Benefits have been another source of contention. “They could afford to give us benefits—they’re not going to go bankrupt giving us bus passes,” Caitlin Lee, a Frye security guard, said. “We’re asking for pretty basic necessities.”

Eleven of 12 security guards at the museum have so far joined the union, which formed last week, as first reported by the Seattle-based Stranger. The members have worked with a Seattle branch of the Democratic Socialists of America to help advocate for their cause. The bargaining unit said they have received little response to their demands from the museum, and that they are now calling on the institution to voluntarily recognize the union. The National Labor Relations board is giving the Frye until 12 p.m. on Friday to choose how it will respond.

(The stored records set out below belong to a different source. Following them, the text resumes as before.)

Lemma active_put room room' l ts : active_in room (MkTransfers (ts_heap ts) (map_put room' l (ts_rooms ts))) =
  if bool_decide (room' = room) then l else active_in room ts.
Proof. unfold active_in. cbn. rewrite find_put. by case_bool_decide. Qed.
(** Changing fields other than the identifier keeps the invariant. *)
Lemma on_active_inv t f ts : transfers_inv ts -> (forall a, at_transferId (f a) = at_transferId a) -> transfers_inv (on_active t f ts).
Proof.
  intros [I1 I2 I3] Hf.
  assert (forall x a, alter f t (ts_heap ts) !! x = Some a -> exists b, ts_heap ts !! x = Some b /\ at_transferId a = at_transferId b) as Hl.
  { intros x a Hx. destruct (decide (t = x)) as [<-|Hne].
    - rewrite list_lookup_alter_eq in Hx. apply fmap_Some in Hx as (b & Hb & ->). by exists b.
    - rewrite list_lookup_alter_ne in Hx by done. by exists a. }
  split; cbn.
  - intros room x Hx. destruct (I1 room x Hx) as [a Ha]. destruct (decide (t = x)) as [<-|Hne].
    + exists (f a). by rewrite list_lookup_alter_eq, Ha.
    + exists a. by rewrite list_lookup_alter_ne.
  - exact I2.
  - intros room x y a a' Hx Hy (b & Hb & Eb)%Hl (b' & Hb' & Eb')%Hl E. apply (I3 room x y b b'); try done. congruence.
Qed.
Lemma abort_active_inv reason t ts : transfers_inv ts -> transfers_inv (abortActive reason t ts).
Proof. intros I. apply on_active_inv; [done|]. intros a. by destruct (at_reason a). Qed.
Lemma abort_many_inv reason l ts : transfers_inv ts -> transfers_inv (foldr (abortActive reason) ts l).
Proof. intros I. induction l as [|t l IH]; [done|]. by apply abort_active_inv. Qed.
(** Taking members out of a room keeps it, too. *)
Lemma shrink_inv ts ts' : transfers_inv ts -> ts_heap ts' = ts_heap ts ->
  (forall room, exists P, active_in room ts' = List.filter P (active_in room ts)) -> transfers_inv ts'.
Proof.
  intros [I1 I2 I3] Hh Ha. assert (forall room t, t ∈ active_in room ts' -> t ∈ active_in room ts) as Hin.
  { intros room t Ht. destruct (Ha room) as [P HP]. rewrite HP in Ht. apply list_elem_of_In, filter_In in Ht as [Ht _]. by apply list_elem_of_In. }
  split; rewrite ?Hh.
  - intros room t Ht. by apply (I1 room), Hin.
  - intros room. destruct (Ha room) as [P ->]. apply NoDup_ListNoDup, List.NoDup_filter. by apply NoDup_ListNoDup.
  - intros room t t' a a' Ht Ht'. apply (I3 room); by apply Hin.
Qed.
Lemma filter_all {A} (l : list A) : l = List.filter (fun _ => true) l.
Proof. induction l as [|x l IH]; [done|]. cbn. by f_equal. Qed.
Lemma remove_inv room t ts : transfers_inv ts -> transfers_inv (removeActive room t ts).
Proof.
  intros I. unfold removeActive. destruct (map_find room (ts_rooms ts)) as [l|] eqn:Hf; [|done]. apply (shrink_inv ts); [done|done|].
  intros room'. set (keep := fun x => negb (Nat.eqb x t)). destruct (decide (room = room')) as [<-|Hne].
  - exists keep. unfold active_in at 2. rewrite Hf. cbn. unfold active_in. cbn. case_bool_decide as He.
    + rewrite find_remove, bool_decide_eq_true_2 by done. by rewrite He.
    + rewrite find_put, bool_decide_eq_true_2 by done. done.
  - exists (fun _ => true). rewrite <- filter_all. unfold active_in. cbn. case_bool_decide.
    + by rewrite find_remove, bool_decide_eq_false_2.
    + by rewrite find_put, bool_decide_eq_false_2.
Qed.
Lemma begin_inv room tid ts r ts' : transfers_inv ts -> beginTransfer room tid ts = (r, ts') -> transfers_inv ts'.
Proof.
  intros I H. unfold beginTransfer in H. unfold mbind, M_bind, mrequire, lift, get_this, set_this in H.
  destruct (negb (bool_decide (room = []))); cbn [require] in H; [|by injection H as _ <-].
  destruct (isTransferId tid); cbn [require] in H; [|by injection H as _ <-].
  destruct (existsb _ _) eqn:Hex; cbn [negb require] in H; [by injection H as _ <-|]. injection H as _ <-.
  assert (forall t, t ∈ active_in room ts -> has_id tid ts t = false) as Hfresh.
  { intros t Ht. apply not_true_iff_false. intros Ht'. assert (existsb (has_id tid ts) (active_in room ts) = true) as E; [|by rewrite E in Hex].
    apply existsb_exists. exists t. split; [by apply list_elem_of_In|done]. }
  destruct I as [I1 I2 I3]. set (new := MkActive tid None false None None).
  assert (forall t a, (ts_heap ts ++ [new]) !! t = Some a -> ts_heap ts !! t = Some a \/ t = length (ts_heap ts) /\ a = new) as Hl.
  { intros t a [Ht|[Ht1 Ht2]]%lookup_app_Some; [by left|]. apply list_lookup_singleton_Some in Ht2 as [Hz <-]. right. split; [lia|done]. }
  assert (forall room' t, t ∈ active_in room' ts -> t <> length (ts_heap ts)) as Hold.
  { intros room' t Ht ->. destruct (I1 _ _ Ht) as [a Ha%lookup_lt_Some]. lia. }
  assert (forall room' t, t ∈ active_in room' (MkTransfers (ts_heap ts ++ [new]) (map_put room (active_in room ts ++ [length (ts_heap ts)]) (ts_rooms ts))) ->
    t ∈ active_in room' ts \/ room' = room /\ t = length (ts_heap ts)) as Hin.
  { intros room' t. unfold active_in at 1. cbn. rewrite find_put. case_bool_decide as Hr; [subst room'; cbn|by left].
    intros [Ht|Ht%list_elem_of_singleton]%elem_of_app; [by left|by right]. }
  split; cbn [ts_heap].
  - intros room' t [Ht|[-> ->]]%Hin; [destruct (I1 _ _ Ht) as [a Ha]; exists a; by apply lookup_app_l_Some|].
    exists new. by rewrite list_lookup_middle.
  - intros room'. unfold active_in. cbn. rewrite find_put. case_bool_decide as Hr; [cbn|apply I2]. apply NoDup_app.
    split_and!; [apply I2| |apply NoDup_singleton]. intros t Ht ->%list_elem_of_singleton. by apply (Hold room) in Ht.
  - intros room' t t' a a' Ht Ht' Ha Ha' E. apply Hin in Ht, Ht'. apply Hl in Ha, Ha'.
    assert (forall t a, t ∈ active_in room ts -> ts_heap ts !! t = Some a -> at_transferId a <> tid) as Hno.
    { intros x b Hx Hb Eb. specialize (Hfresh x Hx). unfold has_id in Hfresh. rewrite Hb in Hfresh. by rewrite Eb, bool_decide_eq_true_2 in Hfresh. }
    destruct Ht as [Ht|[-> ->]], Ht' as [Ht'|[Hr ->]].
    + destruct Ha as [Ha|[-> _]]; [|by apply Hold in Ht]. destruct Ha' as [Ha'|[-> _]]; [|by apply Hold in Ht']. by eapply I3.
    + subst room'. destruct Ha as [Ha|[-> _]]; [|by apply Hold in Ht]. destruct Ha' as [Ha'%lookup_lt_Some|[_ ->]]; [lia|]. by destruct (Hno t a Ht Ha E).
    + destruct Ha' as [Ha'|[-> _]]; [|by apply Hold in Ht']. destruct Ha as [Ha%lookup_lt_Some|[_ ->]]; [lia|]. by destruct (Hno t' a' Ht' Ha' (eq_sym E)).
    + done.
Qed.
Definition current : tr TransferCipher :=
  t ← get_this; match tr_cipher t with Some c => mret c | None => mthrow no_ratchet end.
Definition send_pass (reconcileAcked : option (list Z)) : tr unit :=
  c ← current;
  w ← inner here;
  inner (sendChunks (tc_cipher c) chunkHashes merkleRoot hashHex transferId label chunksLen (nt_words (wd_net w)) reconcileAcked).
(** The turn of the loop for a channel that died: whether the transfer goes on. *)
Definition resume_turn : tr bool :=
  resumed ← resumeChannel RECONNECT_RESUME_TIMEOUT_MS;
  match resumed with
  | None => mret false
  | Some (epc, channel) =>
      c ← current;
      let cipher := tc_cipher c in
      rebound ← bindTransferCipherToConnection (MkTransferCipher (tc_epc c) (MkCipher (ci_key cipher) (ci_header cipher) None)) epc;
      use_cipher rebound;;
      use_channel channel;;
      event retransmit_counted;;
      mret true
  end.
(** The loop; whether the receiver confirmed. *)
Fixpoint reconcile_loop (fuel : nat) (retries resumeAttempts : Z) : tr bool :=
  if negb (retries <? MAX_RETRANSMITS) then mret false else
  match fuel with
  | O => mthrow out_of_rounds
  | S fuel =>
      done ← inner (waitForConfirmation (RETRANSMIT_TIMEOUT_MS * (retries + 1)));
      inner throwIfAborted;;
      if (done : bool) then mret true else
      w ← inner here;
      if bool_decide (wd_ready w = closed) || bool_decide (wd_ready w = closing) then
        c ← current;
        mrequire (negb (isAuthenticatedPeerCancel (tc_epc c) w)) cancelled_by_peer;;
        if MAX_RESUME_ATTEMPTS <=? resumeAttempts then mret false else
        goes_on ← resume_turn;
        if (goes_on : bool) then reconcile_loop fuel 0 (resumeAttempts + 1) else mret false
      else
        send_pass (Some (wd_acked w));;
        event retransmit_counted;;
        reconcile_loop fuel (retries + 1) resumeAttempts
  end.
(** The most turns: five on each of the four channels the message may be sent on. *)
Definition RECONCILE_TURNS : nat := 20.
Definition runTransfer : tr unit :=
  opened ← inner (waitForOpen CHANNEL_OPEN_TIMEOUT_MS);
  mrequire opened not_opened;;
  inner throwIfAborted;;
  send_pass None;;
  completed ← reconcile_loop RECONCILE_TURNS 0 0;
  mrequire completed not_confirmed.

Definition clear_edge : tr unit := event edge_cleared.
(** What comes before the keys are those of the transfer. *)
Definition prepare_send (epc : nat) : tr Cipher :=
  inner throwIfAborted;;
  clear_edge;;
  inner delete_queue;;
  inner throwIfAborted;;
  try_catch (inner waitForGate) (fun _ => mthrow gate_rejected_);;
  w ← inner here;
  mrequire (cn_ratchetState (conn_at epc w)) no_ratchet;;
  inner (waitForPqTrafficAdmission epc);;
  try_catch (step_unless_aborted epc) (fun _ => mthrow advance_failed).
Definition sendWithReconcile (epc : nat) : tr unit :=
  c ← prepare_send epc;
  use_cipher (MkTransferCipher epc c);;
  try_finally (runWithTerminalChannelClose runTransfer)
    (c ← current; inner (wipe_cipher (tc_cipher c));; clear_edge).
End Reconcile.
End Edge.
(* ===== verification/SendPeers.v ===== *)
(** * To all peers of a channel ([src/src/handlers/handleSendMessage.ts])

    The fan-out of a message to its peers, [runPeerSendFanout] for immediate rooms
    and [sendScheduled] for rooms with scheduled cover, and [handleSendMessage]
    around them: it claims the transfer ([Acks]), cuts the message ([Staging]),
    sends it, and cleans up; at each of its awaits ([SendPoint]) others act on the
    registry of transfers and on the stores. *)

From Stdlib Require Import String.
From stdpp Require Import gmap.
From S2P Require Import Prelude Bytes Constants Crypto Ratchet WireFrames PqMessageKey Merkle ChunkCrypto ChannelLabel Metadata.
From S2P Require Import RoomInvite FrameQueue MessageTypes ReceiveStore ReceiveLayout ReceiveFile Receive Staging Acks SendPass Sending.
Local Open Scope Z_scope.
Local Open Scope list_scope.

Definition crypto_sign_PUBLICKEYBYTES : Z := 32.
Definition SCHEDULED_DELIVERY_TIMEOUT_MS : Z := 120000.

(** ** Outcomes *)

Record PeerSendTarget := MkTarget { pt_peerId : list Z; pt_epc : option nat }.
Inductive SkipReason := not_connected | unauthenticated | skipped_cancelled.
Inductive DeliveryStatus (E : Type) :=
  | delivered | failed_setup (reason : E) | failed_transfer (reason : E) | skipped (reason : SkipReason).
Arguments delivered {E}.
Arguments failed_setup {E} _.
Arguments failed_transfer {E} _.
Arguments skipped {E} _.
(** [PeerDeliveryOutcome]: the peer and the rest. *)
Abbreviation PeerDeliveryOutcome E := (list Z * DeliveryStatus E)%type.
Record PeerSendFanoutResult (E : Type) := MkFanout { fo_outcomes : list (PeerDeliveryOutcome E); fo_startedTransfers : Z }.
Arguments MkFanout {E} _ _.
Arguments fo_outcomes {E} _.
Arguments fo_startedTransfers {E} _.

(** ** [runPeerSendFanout] *)

Section Fanout.
Context {St Chan E P : Type}.
(** The callbacks; [startTransfer] gives a promise or throws, and [settled] is
    how a promise ends, for which [Promise.all] waits. *)
Context (aborted : St -> bool) (connected : nat -> St -> bool) (publicKeyLength : nat -> St -> Z).
Context (openChannel : PeerSendTarget -> nat -> St -> result E Chan * St)
  (startTransfer : PeerSendTarget -> nat -> Chan -> St -> result E P * St) (settled : P -> result E unit).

A Frye spokesperson said in a statement, “The Museum celebrates the extraordinary talents and contributions of our entire staff and recognizes the important role they each play. … We look forward to continuing this important discussion.”

In the wake of various actions, last week, an online document began circulating in which museum workers at numerous institutions in the U.S. and beyond have taken to disclosing their salaries, in an attempt to provide more transparency for an often secretive industry.

“A lot of these museums have spent millions of dollars on projects while claiming they don’t have the money to support their most essential staff—the staff that keeps the institutions running on a day-to-day basis,” Edens said. “A lot of museum workers have gotten really tired of the excuse that the place they’re dedicating themselves to simply can’t afford them.”